Initially, Mistry looked after Amazon’s largest Canadian facility in Brampton, Ont. Covering a maternity leave, he then expanded his role to most of Eastern Canada, including eight fulfillment centres. In March, he was promoted to regional loss prevention manager, leading Amazon’s robotics team in Canada.

In addition to its more traditional approach to staffing fulfillment centres (with pickers and packers who prepare items for shipment), the company also operates robotics facilities, where robots scurry along the miles of warehouse space, locating and moving pallets of items.

Contrary to a popular misconception that these types of facilities are taking work away from human beings, Amazon’s AR centres actually employ more people, says Mistry. “Our AR buildings tend to be our largest and the biggest headcounts.”

Mistry has been involved in loss prevention for his entire career. A University of Toronto graduate with a communications degree, he took an entry level position at Best Buy as a receipt checker at the door. Enticed
by the potential of a security career, he moved through the ranks of the company on the investigations side, ultimately staying for almost 10 years.

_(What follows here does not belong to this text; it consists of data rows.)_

Definition contents s (c : nat) : list Z :=
  let r := rec (ctl_at s c) in bytes_at (mem (machine s)) (na_base (rec_backing r)) (rec_committed r).
(** The meaning of an operation for the bytes [b] of the buffer behind [c]. *)
Definition after_op (o : ClientOp) s (c : nat) (b : list Z) : list Z :=
  match o with
  | OCopyFrom h src off n =>
      if bool_decide (h_ctl h = Some c) && is_ok (handle_copy_from h src off n s).1
      then bytes_at (mem (machine s)) (src + off) n ++ drop (Z.to_nat n) b else b
  | _ => b
  end.
(** The application copies to its own memory, not to that of the buffer, and moves the
    buffer only to such memory. *)
Definition stays_private (c : nat) (o : ClientOp) s : Prop :=
  match o with
  | OCopyTo _ _ _ _ => leaves_alone c o s
  | OMigrate h t => h_ctl h = Some c → cpu_private t
  | _ => True
  end.
(** A managed step, with its meaning for the bytes of the buffer, after which the client
    still has an object of it. *)
Inductive array_step (c : nat) :
    RuntimeImpl * list Token * list Z → RuntimeImpl * list Token * list Z → Prop :=
  | array_step_op o s ts rest b :
      managed o → ts ≡ₚ consumes o ++ rest → (∀ t, t ∈ borrows o → t ∈ ts) →
      id_counter_ s < two64 - 1 → stays_private c o s →
      (∃ t, t ∈ (client_op o s).1 ++ rest ∧ refers_to c t) →
      array_step c (s, ts, b) ((client_op o s).2, (client_op o s).1 ++ rest, after_op o s c b).
Lemma exclusion_add kd k :
  (∀ kd', 0 ≤ lease_counter kd' k) → lease_busy kd k = false → exclusion (add_lease kd k).
Proof.
  intros Hn Hb. pose proof (Hn LeaseKind.READ). pose proof (Hn LeaseKind.WRITE).
  pose proof (Hn LeaseKind.EXCLUSIVE). unfold exclusion. destruct kd; cbn in *; lia.
Qed.
Lemma exclusion_give kd k :
  (∀ kd', 0 ≤ lease_counter kd' k) → exclusion k →
  exclusion (settle_lease_state (remove_lease kd k)).
Proof.
  intros Hn He. pose proof (Hn LeaseKind.READ). pose proof (Hn LeaseKind.WRITE).
  pose proof (Hn LeaseKind.EXCLUSIVE).
  assert (exclusion (remove_lease kd k)) as Hr by (unfold exclusion in *; destruct kd; cbn in *; case_match; cbn; lia).
  unfold settle_lease_state. by case_match.
Qed.
Lemma thread_step_exclusion i c sh sh' th th' :
  thread_step i c sh th = Some (sh', th') → (∀ kd, 0 ≤ lease_counter kd (sh_ctl sh)) →
  exclusion (sh_ctl sh) → exclusion (sh_ctl sh').
Proof.
  intros Hst Hn He. destruct th as [p hs]. destruct sh as [k mtx reg dis].
  destruct p; open_step Hst; cbn [sh_ctl] in *; try exact He.
  - by apply exclusion_add.
  - by apply exclusion_give.
Qed.
(* ===== verification/Moving.v ===== *)
(** Maps, migrations and copies among the threads of Concurrency.v: the map count is the
    number of maps; a copy under a write or exclusive lease has the backing to itself; a
    copy without one can be overtaken by a migration that gives its backing back. *)
From S2P Require Import Prelude Types CheckedMath Platform State Ledger Pool Lifecycle Runtime Handle.
From S2P Require Import Concurrency Interleavings.

(** ** What the guarded regions have in common with the sequential operations *)

Lemma migrated_rebound `{Platform} r tdom t tdev nb :
  migrated_record r tdom t tdev nb = rebound t (mkBinding (IDomain.backend tdom) tdev nb) r.
Proof. reflexivity. Qed.

(** ** The map count *)

Definition is_map (x : Obj) : Z := b2z (bool_decide (x = HMap)).
(** The maps a thread owns or has just counted. *)
Definition maps_of (th : Thread) : Z :=
  sum_list is_map (held th) + match pc th with MapUnlock | MapAdd => 1 | _ => 0 end.
Definition map_counter (sh : Shared) : Z := rec_map_count (rec (sh_ctl sh)).
Definition maps_inv (S : System) : Prop :=
  map_counter S.1 = sum_list maps_of S.2
  ∧ (rec_state (rec (sh_ctl S.1)) = BufferState.MAPPED → 0 < map_counter S.1).

Lemma is_map_nonneg x : 0 ≤ is_map x.
Proof. unfold is_map. destruct (bool_decide _); cbn; lia. Qed.
Lemma maps_of_nonneg th : 0 ≤ maps_of th.
Proof.
  unfold maps_of. pose proof (sum_list_nonneg is_map (held th) ltac:(intros; apply is_map_nonneg)).
  destruct (pc th); lia.
Qed.
Lemma bare_no_map x : bare x → is_map x = 0.
Proof. by intros [->|[g ->]]. Qed.

Lemma is_map_lease kd : is_map (HLease kd) = 0.
Proof. done. Qed.
Lemma is_map_handle g : is_map (HHandle g) = 0.
Proof. done. Qed.
Lemma is_map_view : is_map HView = 0.
Proof. done. Qed.
Lemma is_map_map : is_map HMap = 1.
Proof. done. Qed.
Lemma map_count_give_lease kd k :
  rec_map_count (rec (settle_lease_state (remove_lease kd k))) = rec_map_count (rec k).
Proof. unfold settle_lease_state. case_match; cbn; by rewrite rec_remove_lease. Qed.
Lemma map_count_mapped r : rec_map_count (mapped r) = rec_map_count r + 1.
Proof. unfold mapped. by case_match. Qed.
Lemma map_count_unmapped r : 0 < rec_map_count r → rec_map_count (unmapped r) = rec_map_count r - 1.
Proof. intros Hr. unfold unmapped. rewrite (proj2 (Z.ltb_lt _ _) Hr). by case_match. Qed.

“It was really eye-opening. It showed me the impact that LP had. The role itself felt like a very meaningful career, especially in today’s marketplace,” says Mistry. “There’s few missions that are more important than protecting people, data and products.”

He also worked in loss prevention roles with Entertainment One, a distributor of film and TV media, and Home Depot, before joining Amazon.

Mistry’s role has been complicated somewhat by the pandemic — as many security vocations have. “It’s ever- evolving,” he says. “We have to adapt our security protocols and practices to meet social distancing guidelines
and ensure that our associates are safe. That’s our No. 1 priority — making sure that every security measure that we’re doing is taking into consideration the associates as well as adhering to local laws and recommendations from government officials as to how we should be operating in our buildings.”

While at Amazon, Mistry has also helped to drive several internal initiatives, including the promotion of diversity and inclusion within the company, as well as outreach with local law enforcement. “That’s a big focus for us here in Canada. We aim for every single one of our buildings to have strong partnerships with first responders,” he says.

Mistry has big ambitions to further develop his loss prevention career. “I’d like to be that senior director leading the vision for Amazon one day.”